Tests require Docker. Redis and QLever containers are managed automatically by pytest fixtures in test/conftest.py.

1. Install dependencies

uv sync

2. Run tests

uv run coverage run --rcfile=test/coverage/.coveragerc

Docker containers start automatically at the beginning of the test session and stop when tests complete.

Test infrastructure:

Redis on port 6381 (databases 0 and 5)
QLever data triplestore on port 8805
QLever provenance triplestore on port 8806

View coverage report:

uv run coverage report

Generate HTML report:

uv run coverage html -d htmlcov

Running specific tests

Run a single test file:

uv run python -m pytest test/curator_test.py -v

Run tests matching a pattern:

uv run python -m pytest test/ -k "test_doi" -v

Test structure

Tests are in the test/ directory:

File	Tests
`curator_test.py`	Data validation and normalization
`creator_test.py`	RDF generation
`meta_process_test.py`	End-to-end pipeline
`editor_test.py`	Post-processing modifications
`finder_test.py`	Entity lookup
`group_entities_test.py`	Merge grouping algorithm

Test fixtures use minimal datasets in test/ subdirectories.

CI/CD

GitHub Actions workflow

Tests run automatically on push and pull request via .github/workflows/run_tests.yml:

name: Run tests

on:
  push:
    branches: [master]
  pull_request:
    branches: [master]

jobs:
  test:
    runs-on: ubuntu-latest
    strategy:
      matrix:
        python-version: ["3.10", "3.11", "3.12", "3.13"]

The workflow:

Sets up Python with UV
Installs dependencies
Runs tests with coverage (Docker containers managed by pytest)
Uploads coverage report

Test matrix

Tests run on Python 3.10, 3.11, 3.12, and 3.13.

Writing tests

Test naming

Test files: *_test.py Test functions: test_*

Fixtures

Use pytest fixtures for common setup:

@pytest.fixture
def redis_handler():
    return RedisCounterHandler(
        host="localhost",
        port=6381,
        db=5,
        supplier_prefix="060"
    )

def test_counter_increment(redis_handler):
    initial = redis_handler.read_counter("br")
    redis_handler.increment_counter("br")
    assert redis_handler.read_counter("br") == initial + 1

Triplestore tests

Tests that need SPARQL use the test QLever instance:

SPARQL_ENDPOINT = "http://localhost:8805"

def test_sparql_query():
    finder = ResourceFinder(ts=SPARQL_ENDPOINT, base_iri="https://w3id.org/oc/meta")
    # Test queries...

Cleanup

Tests should clean up after themselves:

def test_with_cleanup(redis_handler):
    try:
        # Test code...
    finally:
        # Cleanup
        redis_handler.delete_counter("br")

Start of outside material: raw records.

(* ===== verification/Sync.v ===== *)
(** * Synchronization primitives ([kernel/src/sync/mod.rs])

    Every primitive is a transition system: a shared state of atomics and one
    program counter per thread, with one step per atomic operation of the source
    under sequential consistency.  Spurious failures of the weak
    compare-exchanges and spinning are steps that change nothing.  A list of
    program counters is the set of threads, thread [t] being its [t]-th element. *)

From Stdlib Require Import ZArith Lia Bool.
From stdpp Require Import base numbers option list gmap sets.
From S2P Require Import Prelude.

(** The number of threads whose program counter satisfies [f]. *)
Definition cnt {A} (f : A -> bool) (l : list A) : nat := sum_list ((fun x => if f x then 1%nat else 0%nat) <$> l).

Lemma cnt_step {A} (f : A -> bool) (l : list A) t x y : l !! t = Some x ->
  (cnt f (<[t := y]> l) + (if f x then 1 else 0) = cnt f l + (if f y then 1 else 0))%nat.
Proof. intros H. unfold cnt. by rewrite (sum_insert (fun x => if f x then 1%nat else 0%nat) l t x y H). Qed.

Lemma cnt_ge {A} (f : A -> bool) (l : list A) t x : l !! t = Some x -> f x = true -> (1 <= cnt f l)%nat.
Proof.
  intros H Hf. unfold cnt. pose proof (sum_le (fun x => if f x then 1%nat else 0%nat) l t x H) as Hs.
  cbn beta in Hs. by rewrite Hf in Hs.
Qed.

Lemma cnt_le_length {A} (f : A -> bool) (l : list A) : (cnt f l <= length l)%nat.
Proof.
  unfold cnt. induction l as [|x l IH]; [done|]. rewrite fmap_cons. simpl. destruct (f x); lia.
Qed.

Lemma cnt_replicate {A} (f : A -> bool) n x : f x = false -> cnt f (replicate n x) = 0%nat.
Proof.
  intros Hf. unfold cnt. induction n as [|n IH]; [done|].
  rewrite replicate_S, fmap_cons. simpl. by rewrite Hf.
Qed.

Lemma cnt_imp {A} (f g : A -> bool) (l : list A) : (forall x, f x = true -> g x = true) -> (cnt f l <= cnt g l)%nat.
Proof.
  intros H. unfold cnt. induction l as [|x l IH]; [done|]. rewrite !fmap_cons. simpl. specialize (H x).
  destruct (f x); [rewrite H by done; lia|destruct (g x); lia].
Qed.

(** ** RwLock *)

Inductive rw_pc : Type :=
| RwIdle
| RdWait     (* spinning while [writer] is set *)
| RdInc      (* saw no writer, about to increment [readers] *)
| RdCheck    (* incremented, about to check [writer] again *)
| RdBackoff  (* a writer appeared, about to decrement *)
| Reading    (* holds a [RwLockReadGuard] *)
| WrCas      (* spinning on the compare-exchange of [writer] *)
| WrDrain    (* owns [writer], waiting for the readers to leave *)
| Writing.   (* holds a [RwLockWriteGuard] *)

Record RwLock : Type := mkRw { rw_readers : Z; rw_writer : bool; rw_pcs : list rw_pc }.

Definition rw_new (n : nat) : RwLock := mkRw 0 false (replicate n RwIdle).

Definition rw_goto (t : nat) (pc : rw_pc) (s : RwLock) : RwLock :=
  mkRw (rw_readers s) (rw_writer s) (<[t := pc]> (rw_pcs s)).
Definition rw_add (t : nat) (d : Z) (pc : rw_pc) (s : RwLock) : RwLock :=
  mkRw (rw_readers s +[64] d) (rw_writer s) (<[t := pc]> (rw_pcs s)).
Definition rw_set (t : nat) (w : bool) (pc : rw_pc) (s : RwLock) : RwLock :=
  mkRw (rw_readers s) w (<[t := pc]> (rw_pcs s)).

(** The next atomic operation of thread [t]; [write] chooses which lock an idle
    thread asks for and [spurious] makes a weak compare-exchange fail. *)
Definition rw_step (t : nat) (write spurious : bool) (s : RwLock) : option RwLock :=
  match rw_pcs s !! t with
  | None => None
  | Some pc => Some
      match pc with
      | RwIdle => rw_goto t (if write then WrCas else RdWait) s
      | RdWait => if rw_writer s then s else rw_goto t RdInc s
      | RdInc => rw_add t 1 RdCheck s
      | RdCheck => rw_goto t (if negb (rw_writer s) then Reading else RdBackoff) s
      | RdBackoff => rw_add t (-1) RdWait s
      | Reading => rw_add t (-1) RwIdle s
      | WrCas => if rw_writer s || spurious then s else rw_set t true WrDrain s
      | WrDrain => if negb (rw_readers s =? 0) then s else rw_goto t Writing s
      | Writing => rw_set t false RwIdle s
      end
  end.

Definition rw_trans (s s' : RwLock) : Prop := exists t write spurious, rw_step t write spurious s = Some s'.

Definition is_counted (pc : rw_pc) : bool := match pc with RdCheck | RdBackoff | Reading => true | _ => false end.
Definition is_reading (pc : rw_pc) : bool := match pc with Reading => true | _ => false end.
Definition is_owner (pc : rw_pc) : bool := match pc with WrDrain | Writing => true | _ => false end.
Definition is_writing (pc : rw_pc) : bool := match pc with Writing => true | _ => false end.

Record rw_inv (s : RwLock) : Prop := mk_rw_inv {
  rwi_bound : Z.of_nat (length (rw_pcs s)) < 2 ^ 64;
  rwi_readers : rw_readers s = Z.of_nat (cnt is_counted (rw_pcs s));
  rwi_owner : cnt is_owner (rw_pcs s) = if rw_writer s then 1%nat else 0%nat;
  rwi_excl : (0 < cnt is_writing (rw_pcs s) -> cnt is_reading (rw_pcs s) = 0)%nat;
}.

Lemma rw_new_inv n : Z.of_nat n < 2 ^ 64 -> rw_inv (rw_new n).
Proof.
  intros Hn. constructor; cbn [rw_new rw_pcs rw_readers rw_writer].
  - by rewrite length_replicate.
  - by rewrite cnt_replicate.
  - by rewrite cnt_replicate.
  - rewrite !cnt_replicate by done. lia.
Qed.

Or use fixtures with cleanup:

@pytest.fixture
def temp_graph():
    g = Graph()
    yield g
    # Cleanup happens automatically after test

Coverage requirements

Aim for high coverage on:

oc_meta.core.curator - Data validation logic
oc_meta.core.creator - RDF generation
oc_meta.lib.finder - Entity lookup
oc_meta.lib.cleaner - Identifier normalization

Lower coverage is acceptable for:

CLI scripts (tested via integration tests)
Error handling paths (hard to trigger in tests)